Last week I lent a friend a car while her husband was away on a fishing trip. Coincidently, a neighbor's wife was away that week. My car was seen in the neighbor's driveway overnight, easily recognizable because of my kid's college decals plastered on it. A few people have inquired about my car's being there overnight. How do I explain without ratting out my friend? C.W., Atlanta
Start with the final line of the question. The questioner's goal is to find a way to disentangle herself (the context suggesting that the questioner is a woman) from a presumably adulterous situation involving the "friend," undertaken in such a way as to cast suspicion on the questioner.

Despite the grotesque behavior of the "friend" and the thoughtless, not to say horribly inconsiderate, behavior of that friend, the questioner wants to know how to avoid "ratting out" the friend. If I were in that situation, and I realized a friend was involved in an adulterous affair, I would have serious difficulty remaining friends with the person. I know I wouldn't want to be friends with an embezzler or a shoplifter, and to me, cheating on your spouse with a married person is about as serious a transgression I can think of, short of violent crime. What would make this even worse for me is that the adulterer friend misused my car and potentially implicated me in the affair. I wouldn't treat taking action to protect myself as ratting out my probably former friend.

But back to MVM. Here, the questioner doesn't seem upset with the friend. She just wants advice on, one assumes, how to lie to people to protect herself and her friend.

And "The Ethicist" doesn't disappoint. After first advising the questioner to say nothing, Cohen goes on to suggest this tactic:
Next time your friend borrows your car, tell her not to use it for anything that would put you in an awkward position - sloppily conducted illicit liaisons, liquor-store robberies. It is not your obligation to demand that she end her affair, nor is it in your power to enforce such a ukase, but you can decline to abet actions that offend your principles (if indeed hers do). You would not feel compelled to offer her your apartment as a trysting place; you need not lend her your car to drive to one.
Notice two things about this response. First, the joking way in which Cohen deliberately lumps together adulterous affairs and armed robberies. No suggestion that the former is bad; to the contrary, by mentioning them together in a light-hearted way, he suggests that affairs are obviously at the far end of the spectrum from street crime. They may in fact be different, but the prose here makes light of a serious transgression. Second, he writes that the questioner may "decline to abet actions that offend [her] principles" and feels the need to add "if indeed hers do." True, the questioner suggests that these actions don't offend her principles, but there is an air about the parenthetical phrase that conveys the idea that, of course, right-thinking liberals like Cohen wouldn't object to a friend's adultery.

And then, to end his response, Cohen turns into what he jokingly calls the "Adulterer's Adviser," which he pretends not to be ("it is not within the purview of my column to suggest better tactics for assisting adultery").

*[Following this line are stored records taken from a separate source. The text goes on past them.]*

(** * Firefly Telegram assistant: the transaction-intent pipeline

    A shallow embedding of the reference store and sync engine
    ([firefly_sync.py]), the context builder ([context_loader.py]), the intent
    resolver ([intent_filter.py]) and the transaction submitter
    ([main.py], [final_prompt.py]), with the properties the specification
    states about them.

    Conventions.  A Python [str] is a Rocq [string] holding its UTF-8 bytes;
    the character classes used by [strip] and [lower] are defined on the
    ASCII range and leave every byte above 127 alone.  A table with an
    [INTEGER PRIMARY KEY] is a [gmap Z row]; the tag table, which has no
    natural key, is the list of its rows in insertion order.  SQLite [REAL]
    values are binary64 floats.  Functions of Python itself and of external
    libraries (the JSON decoder, [str] of a value, the sentence encoder, the
    cosine similarity, the chat completion endpoint) are parameters of the
    sections that use them. *)

From Stdlib Require Import ZArith QArith String Ascii List Bool Lia PrimFloat.
From Stdlib Require Import Permutation Sorted DecimalString DecimalZ.
From stdpp Require Import base option list gmap strings fin_maps.

Set Warnings "-register-all".
Open Scope string_scope.
Open Scope list_scope.
Open Scope Z_scope.

(** ** Python strings *)

Module PyStr.

(** The double quote and the line feed, which a string literal cannot hold. *)
Definition dq : string := String (ascii_of_nat 34) EmptyString.
Definition nl : string := String (ascii_of_nat 10) EmptyString.

(** [s.startswith(p)] *)
Fixpoint startswith (p s : string) : bool :=
  match p with
  | EmptyString => true
  | String a p' =>
      match s with
      | EmptyString => false
      | String b s' => Ascii.eqb a b && startswith p' s'
      end
  end.

(** [sub in s] for strings: [sub] starts at some position of [s]. *)
Fixpoint contains (sub s : string) : bool :=
  startswith sub s ||
  match s with
  | EmptyString => false
  | String _ s' => contains sub s'
  end.

(** [s.split(sep)] for a non-empty [sep]: a left-to-right scan for
    non-overlapping occurrences.  [skip] counts the characters of a matched
    separator still to be passed over, [cur] is the part being collected. *)
Fixpoint split_go (sep s : string) (skip : nat) (cur : string) : list string :=
  match s with
  | EmptyString => [cur]
  | String c s' =>
      match skip with
      | S k => split_go sep s' k cur
      | O =>
          if startswith sep s
          then cur :: split_go sep s' (Nat.pred (String.length sep)) EmptyString
          else split_go sep s' O (cur +:+ String c EmptyString)
      end
  end.

Definition split (sep s : string) : list string := split_go sep s O EmptyString.

(** [str.isspace] on the ASCII range: TAB, LF, VT, FF, CR, FS, GS, RS, US
    and the space. *)
Definition isspace (c : ascii) : bool :=
  let n := nat_of_ascii c in
  ((9 <=? n)%nat && (n <=? 13)%nat) || ((28 <=? n)%nat && (n <=? 32)%nat).
(** * Airline PII redactor: shallow embedding of [airline_pii_redactor.py]

    The development follows the Python module top to bottom: Python strings
    as sequences of code points, the regular expressions of the module run by
    a small backtracking matcher, the recognizers, the validators, the
    filtering loop of [redact] and the output normalizer.  The external
    collaborators (Presidio analyzer and anonymizer, HanLP, dateutil, the
    clock, the interpreter's Unicode tables) are fields of an environment
    record; calls that may raise return a [result]. *)

From Stdlib Require Import String Ascii.
From Stdlib Require Import List Arith NArith ZArith QArith Bool Lia.
Import ListNotations.
Close Scope Q_scope.

Set Implicit Arguments.

(** ** Python strings *)

(** A Python [str] is a sequence of Unicode code points. *)
Definition char := N.
Definition str := list char.

(** ASCII literals of the source, as code points. *)
Definition codes (s : string) : str :=
  map N_of_ascii (list_ascii_of_string s).

Definition in_range (lo hi c : N) : bool := ((lo <=? c) && (c <=? hi))%N.

Definition str_eqb (a b : str) : bool :=
  if list_eq_dec N.eq_dec a b then true else false.

(** [w in {...}] for a set of string literals. *)
Definition in_words (w : str) (set : list string) : bool :=
  existsb (fun k => str_eqb w (codes k)) set.

(** Regex classes [[A-Z]], [[a-z]], [[0-9]] and [[A-Za-z0-9]]: plain code
    point ranges, whatever the pattern flags. *)
Definition re_AZ (c : char) : bool := in_range 65 90 c.
Definition re_az (c : char) : bool := in_range 97 122 c.
Definition re_09 (c : char) : bool := in_range 48 57 c.
Definition re_alnum (c : char) : bool := re_AZ c || re_az c || re_09 c.
(** * Further properties of the handle class *)

(** *** Instances built from the same arguments *)

(** Two explicit constructions from the same arguments, whatever is called
    in between, give two distinct objects that [operator==] finds equal, in
    either order. *)
Theorem same_arguments_equal st eStyle fBorder fOffsetX fOffsetY fAngle
    rStartColor rEndColor pColorSteps nSteps cs :
  store_ok st ->
  let r1 := FillGradientAttribute_ctor eStyle fBorder fOffsetX fOffsetY
              fAngle rStartColor rEndColor pColorSteps nSteps st in
  let r2 := FillGradientAttribute_ctor eStyle fBorder fOffsetX fOffsetY
              fAngle rStartColor rEndColor pColorSteps nSteps
              (exec_all (snd r1) cs) in
  mpFillGradientAttribute (fst r1) <> mpFillGradientAttribute (fst r2)
  /\ fst (operator_eq (fst r1) (fst r2) (snd r2)) = true
  /\ fst (operator_eq (fst r2) (fst r1) (snd r2)) = true.
Proof using eq_refl_d.
  intros Hok r1 r2.
  set (imp := ImpFillGradientAttribute_ctor eStyle fBorder fOffsetX fOffsetY
                fAngle rStartColor rEndColor pColorSteps nSteps).
  destruct (new_impl_ok st imp Hok) as [Hok1 _].
  destruct (ctor_other st eStyle fBorder fOffsetX fOffsetY fAngle rStartColor
              rEndColor pColorSteps nSteps Hok) as [Hother1 Hin1].
  fold r1 imp in Hother1, Hin1.
  change (snd (new_impl imp st)) with (snd r1) in Hok1.
  destruct (exec_all_ok cs _ Hok1) as [Hok1' [_ Hobj1']].
  pose proof (exec_all_other cs _ _ Hok1 Hother1) as Hother1'.
  pose proof (Hobj1' _ _ Hin1) as Hin1'.
  destruct (new_impl_ok (exec_all (snd r1) cs) imp Hok1') as [Hok2 [_ Hobj2]].
  destruct (ctor_other (exec_all (snd r1) cs) eStyle fBorder fOffsetX fOffsetY
              fAngle rStartColor rEndColor pColorSteps nSteps Hok1')
    as [Hother2 Hin2].
  fold r2 imp in Hother2, Hin2.
  change (snd (new_impl imp (exec_all (snd r1) cs))) with (snd r2)
    in Hok2, Hobj2.
  pose proof (Hobj2 _ _ Hin1') as Hin12.
  assert (Hother12 : other_object (snd r2) (mpFillGradientAttribute (fst r1))).
  { apply (exec_other (exec_all (snd r1) cs)
             (CallCtor eStyle fBorder fOffsetX fOffsetY fAngle rStartColor
                rEndColor pColorSteps nSteps)); done. }
  assert (Hne : mpFillGradientAttribute (fst r1)
                <> mpFillGradientAttribute (fst r2)).
  { destruct Hok1' as [Hfresh _].
    assert (mpFillGradientAttribute (fst r1) < fresh (exec_all (snd r1) cs))
      by (apply Hfresh; by rewrite Hin1').
    simpl in *. lia. }
  assert (Hd1 : fst (isDefault (fst r1) (snd r2)) = false)
    by (by apply other_not_default).
  assert (Hd2 : fst (isDefault (fst r2) (snd r2)) = false)
    by (by apply other_not_default).
  split; [done|].
  rewrite !operator_eq_fst by (done || (unfold valid; by rewrite ?Hin12, ?Hin2)).
  rewrite Hd1, Hd2. unfold deref. rewrite Hin12, Hin2. simpl.
  rewrite Imp_eq_refl, !orb_true_r. done.
Qed.

(** *** [operator==] as a relation *)

Lemma GradientStyle_eqb_eq (a b : GradientStyle) :
  GradientStyle_eqb a b = true <-> a = b.
Proof. destruct a, b; simpl; split; congruence. Qed.
(** * Electronic Circuit Analyzer: the component ledger of [Source.cpp]

    A shallow embedding of the non-graphical core of [Source.cpp]: the global
    component list, the two group lists, the undo stack, the operation queue
    and the id counter, together with the functions that read and write them
    ([PushSnapshot], [AddComponent], [RemoveComponent], [FindComponent],
    [Undo], [CalcSeries], [CalcParallel], [CalcSeriesImpedance],
    [CalcParallelImpedance]) and the click handler of the "Add" screen.
    Beside them: the click handlers of the "Remove" screen and of the "Undo"
    menu entry, [HandleTextInput], [ClampU8] and the fill colour of
    [DrawButtonEx].  The drawing code and the "Search" screen, which keeps a
    raw pointer into the component list, are not modelled.

    Conventions.
    - [double] is IEEE binary64, modelled by Rocq's primitive floats.
    - [int] is modelled by [Z].  The only arithmetic on an [int] is
      [nextId++]; signed overflow is undefined in C++, so the model describes
      the executions with fewer than 2^31 - 1 additions.
    - The program keeps its state in global variables; here they are the
      fields of [Globals] and every function is a computation in the state
      monad [M] over [Globals].  A [void] function returns [unit].
    - [std::list] is a [list]; [std::stack] is a list with its top first;
      [std::queue] is a list with its front first.
    - Functions of the C++ standard library whose results are fixed by the
      implementation and not by this program (printing a [double] on a
      stream, [std::stod], division and modulus of [std::complex<double>])
      are the fields of the class [CxxLib], over which the model is
      parametric; [std::stoi] is a variable of the handlers that use it. *)

From Stdlib Require Import Floats ZArith List String Bool Lia.
From Stdlib Require Import DecimalString Sorted.
Import ListNotations.

Local Open Scope Z_scope.

(** ** Data structures *)

Inductive ComponentType := RESISTOR | CAPACITOR | INDUCTOR.
Inductive CircuitType := SERIES | PARALLEL.

Record Component := mkComponent {
  id : Z;
  type : ComponentType;
  value : float;
  circuitType : CircuitType
}.

Record Operation := mkOperation { description : string }.

(** [std::complex<double>], alias [cd] in the source. *)
Record cd := mkcd { real : float; imag : float }.

Definition ComponentType_eqb (a b : ComponentType) : bool :=
  match a, b with
  | RESISTOR, RESISTOR | CAPACITOR, CAPACITOR | INDUCTOR, INDUCTOR => true
  | _, _ => false
  end.

Definition CircuitType_eqb (a b : CircuitType) : bool :=
  match a, b with
  | SERIES, SERIES | PARALLEL, PARALLEL => true
  | _, _ => false
  end.

(** The global variables of the program that the modelled functions touch. *)
Record Globals := mkGlobals {
  componentsData : list Component;
  seriesCircuit : list Z;
  parallelCircuit : list Z;
  undoStack : list (list Component);
  opQueue : list Operation;
  nextId : Z;
  textBuffer : string;
  addType : ComponentType;
  addCircuit : CircuitType;
  statusMessage : string
}.

(** The values the globals are initialised with. *)
Definition initial : Globals :=
  {| componentsData := []; seriesCircuit := []; parallelCircuit := [];
     undoStack := []; opQueue := []; nextId := 1;
     textBuffer := EmptyString; addType := RESISTOR; addCircuit := SERIES;
     statusMessage := EmptyString |}.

As the Adulterer's Adviser, he offers this suggestion:
[T]o people curious about your parking: tell them you lent your car not to the friend but to the neighbor in whose driveway it sat overnight. You would need to enlist him as a conspirator, and you would be telling a lie, but a clever lie, an effective lie and one that impugned nobody's conduct -- questionable ethics, but fine craftsmanship.
So not only does he not suggest for a minute that anything is wrong with the friend's adultery -- it's more a matter of the questioner's personal taste -- but he goes so far as to offer "just in case" advice about lying to cover up the affair.